Initially I created a simple script that took the stats from netstat -i every minute and manipulated them so that it left a file per interface per error counter with two figures:
- the total number of errors
- difference since the last reading
After talking with my colleague this wasn’t needed for Zabbix; all we did was to put the entire output of the command to a file every minute as before. So the crontab entry is simply:
* * * * * netstat -i > /tmp/netstat_errors.log
The file output looks like:
Kernel Interface table
Iface MTU Met RX-OK RX-ERR RX-DRP RX-OVR TX-OK TX-ERR TX-DRP TX-OVR Flg
bond0 1500 0 63986618864 32276 1285 1285 151641153147 0 0 0 BMmRU
eth0 1500 0 17181548766 5167 237 237 36784243675 0 0 0 BMsRU
eth1 1500 0 14907173536 4744 423 423 39635710320 0 0 0 BMsRU
eth2 1500 0 16998738705 9614 343 343 38152005955 0 0 0 BMsRU
eth3 1500 0 14899157857 12751 282 282 37069193197 0 0 0 BMsRU
eth4 1500 0 0 0 0 0 0 0 0 0 BMsRU
eth5 1500 0 0 0 0 0 0 0 0 0 BMsRU
eth6 1500 0 676620084 0 0 0 677705447 0 0 0 BMRU
lo 16436 0 81929389 0 0 0 81929389 0 0 0 LRU
Then we added the following to the /usr/local/zabbix/zabbix_agentd.conf file in the user defined section at the bottom:
UserParameter=netstat_errors[*], cat /tmp/netstat_errors.log | grep $1 | awk ‘{print $’$2′}’

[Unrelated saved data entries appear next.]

(* ===== verification/Block.v ===== *)
(** * Disk blocks

    A block is a list of [BSIZE] bytes.  The C code overlays structs on the
    bytes of a buffer; here the fields are read and written as little-endian
    integers at their offsets ([get16], [get32], [put16], [put32]) and byte
    ranges with [read_at] and [splice]. *)

From S2P Require Import Prelude.

Definition BSIZE : Z := 1024.

Abbreviation block := (list Z).

Definition block_ok (b : block) : Prop := length b = 1024%nat /\ Forall is_byte b.

Definition zero_block : block := repeat 0 1024.

Definition read_at (b : block) (off n : nat) : list Z := take n (drop off b).

(** [new] written over the bytes of [b] from [off] on. *)
Definition splice (b : block) (off : nat) (new : list Z) : block :=
  take off b ++ new ++ drop (off + length new) b.

Definition get32 (b : block) (off : nat) : Z := le_val (read_at b off 4).
Definition get16 (b : block) (off : nat) : Z := le_val (read_at b off 2).
Definition put32 (b : block) (off : nat) (v : Z) : block := splice b off (le_bytes 4 (u32 v)).
Definition put16 (b : block) (off : nat) (v : Z) : block := splice b off (le_bytes 2 (u16 v)).

(** Signed fields: C [int] and [short]. *)
Definition geti32 (b : block) (off : nat) : Z := s32 (get32 b off).
Definition geti16 (b : block) (off : nat) : Z := s16 (get16 b off).

Lemma length_splice b off new :
  (off + length new <= length b)%nat -> length (splice b off new) = length b.
Proof. intros H. unfold splice. rewrite !length_app, length_take, length_drop. lia. Qed.

Lemma length_read_at b off n : (off + n <= length b)%nat -> length (read_at b off n) = n.
Proof. intros H. unfold read_at. rewrite length_take, length_drop. lia. Qed.

Lemma read_at_splice_same b off new :
  (off + length new <= length b)%nat -> read_at (splice b off new) off (length new) = new.
Proof.
  intros H. unfold read_at, splice.
  rewrite drop_app_ge by (rewrite length_take; lia).
  rewrite length_take. replace (off - (off `min` length b))%nat with 0%nat by lia.
  rewrite drop_0. apply take_app_length.
Qed.

Lemma lookup_splice b off new i :
  (off + length new <= length b)%nat ->
  splice b off new !! i =
  if decide (off <= i < off + length new)%nat then new !! (i - off)%nat else b !! i.
Proof.
  intros H. unfold splice. assert (Hl : length (take off b) = off) by (rewrite length_take; lia).
  destruct (decide (i < off)%nat) as [Hlt|Hge].
  - rewrite lookup_app_l by lia. rewrite lookup_take_lt by lia. case_decide; [lia|done].
  - rewrite lookup_app_r by lia. rewrite Hl.
    destruct (decide (i - off < length new)%nat) as [Hin|Hout].
    + rewrite lookup_app_l by lia. case_decide; [done|lia].
    + rewrite lookup_app_r by lia. rewrite lookup_drop. case_decide; [lia|]. f_equal. lia.
Qed.

Lemma lookup_read_at b off n i :
  read_at b off n !! i = if decide (i < n)%nat then b !! (off + i)%nat else None.
Proof.
  unfold read_at. case_decide.
  - rewrite lookup_take_lt, lookup_drop by done. done.
  - apply lookup_take_ge. lia.
Qed.

Lemma read_at_splice_other b off new off' n :
  (off + length new <= length b)%nat ->
  (off' + n <= off)%nat \/ (off + length new <= off')%nat ->
  read_at (splice b off new) off' n = read_at b off' n.
Proof.
  intros H Hd. apply list_eq. intros i. rewrite !lookup_read_at.
  case_decide; [|done]. rewrite lookup_splice by done. case_decide; [lia|done].
Qed.

Lemma splice_splice_same b off new new' :
  length new = length new' -> (off + length new <= length b)%nat ->
  splice (splice b off new) off new' = splice b off new'.
Proof.
  intros E H. apply list_eq. intros i.
  rewrite lookup_splice by (rewrite length_splice; lia). rewrite !lookup_splice by lia.
  repeat case_decide; try done; lia.
Qed.

(** ** Fields *)

Lemma le_val_u32 v : le_val (le_bytes 4 (u32 v)) = u32 v.
Proof. rewrite le_val_le_bytes. apply Z.mod_small, u32_range. Qed.

Lemma le_val_u16 v : le_val (le_bytes 2 (u16 v)) = u16 v.
Proof. rewrite le_val_le_bytes. apply Z.mod_small, u16_range. Qed.

Lemma get32_put32_same b off v : (off + 4 <= length b)%nat -> get32 (put32 b off v) off = u32 v.
Proof.
  intros H. unfold get32, put32. pose proof (length_le_bytes 4 (u32 v)) as Hl.
  rewrite <- Hl at 2. rewrite read_at_splice_same by lia. apply le_val_u32.
Qed.

Lemma get32_put32_other b off off' v :
  (off + 4 <= length b)%nat -> (off' + 4 <= off)%nat \/ (off + 4 <= off')%nat ->
  get32 (put32 b off v) off' = get32 b off'.
Proof.
  intros H Hd. unfold get32, put32. rewrite read_at_splice_other; [done|rewrite length_le_bytes; lia..].
Qed.

Lemma get16_put16_same b off v : (off + 2 <= length b)%nat -> get16 (put16 b off v) off = u16 v.
Proof.
  intros H. unfold get16, put16. pose proof (length_le_bytes 2 (u16 v)) as Hl.
  rewrite <- Hl at 2. rewrite read_at_splice_same by lia. apply le_val_u16.
Qed.

Lemma length_put32 b off v : (off + 4 <= length b)%nat -> length (put32 b off v) = length b.
Proof. intros. apply length_splice. by rewrite length_le_bytes. Qed.

Lemma length_put16 b off v : (off + 2 <= length b)%nat -> length (put16 b off v) = length b.
Proof. intros. apply length_splice. by rewrite length_le_bytes. Qed.

Lemma bytes_splice b off new : Forall is_byte b -> Forall is_byte new -> Forall is_byte (splice b off new).
Proof.
  intros Hb Hn. unfold splice. apply Forall_app. split; [by apply Forall_take|].
  apply Forall_app. split; [done|by apply Forall_drop].
Qed.

Lemma splice_ok b off new :
  block_ok b -> Forall is_byte new -> (off + length new <= 1024)%nat -> block_ok (splice b off new).
Proof. intros [Hl Hb] Hn H. split; [rewrite length_splice; lia|by apply bytes_splice]. Qed.

Lemma put32_ok b off v : block_ok b -> (off + 4 <= 1024)%nat -> block_ok (put32 b off v).
Proof. intros Hb H. apply splice_ok; [done|apply le_bytes_bytes|by rewrite length_le_bytes]. Qed.

Lemma put16_ok b off v : block_ok b -> (off + 2 <= 1024)%nat -> block_ok (put16 b off v).
Proof. intros Hb H. apply splice_ok; [done|apply le_bytes_bytes|by rewrite length_le_bytes]. Qed.

Lemma zero_block_ok : block_ok zero_block.
Proof. split; [reflexivity|]. apply Forall_forall. intros x Hx. apply list_elem_of_In, repeat_spec in Hx. subst. done. Qed.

With the first section, grep, it allows us to pick out the specific line via interface name, for example eth1, as this will be supplied by the Zabbix server it’s set as a variable.
The second section, awk, allows us to select a specific part of that line. The ‘double’ variable part in the print section is because you specify a variable in awk which is in $<number> format, but as the Zabbix server will supply this number we set it as another variable within the client config. This is hopefully made clearer below.
We have a template for our GPFS servers so within Zabbix Configuration > Templates. Locate the required templates and click on Items > Create Item.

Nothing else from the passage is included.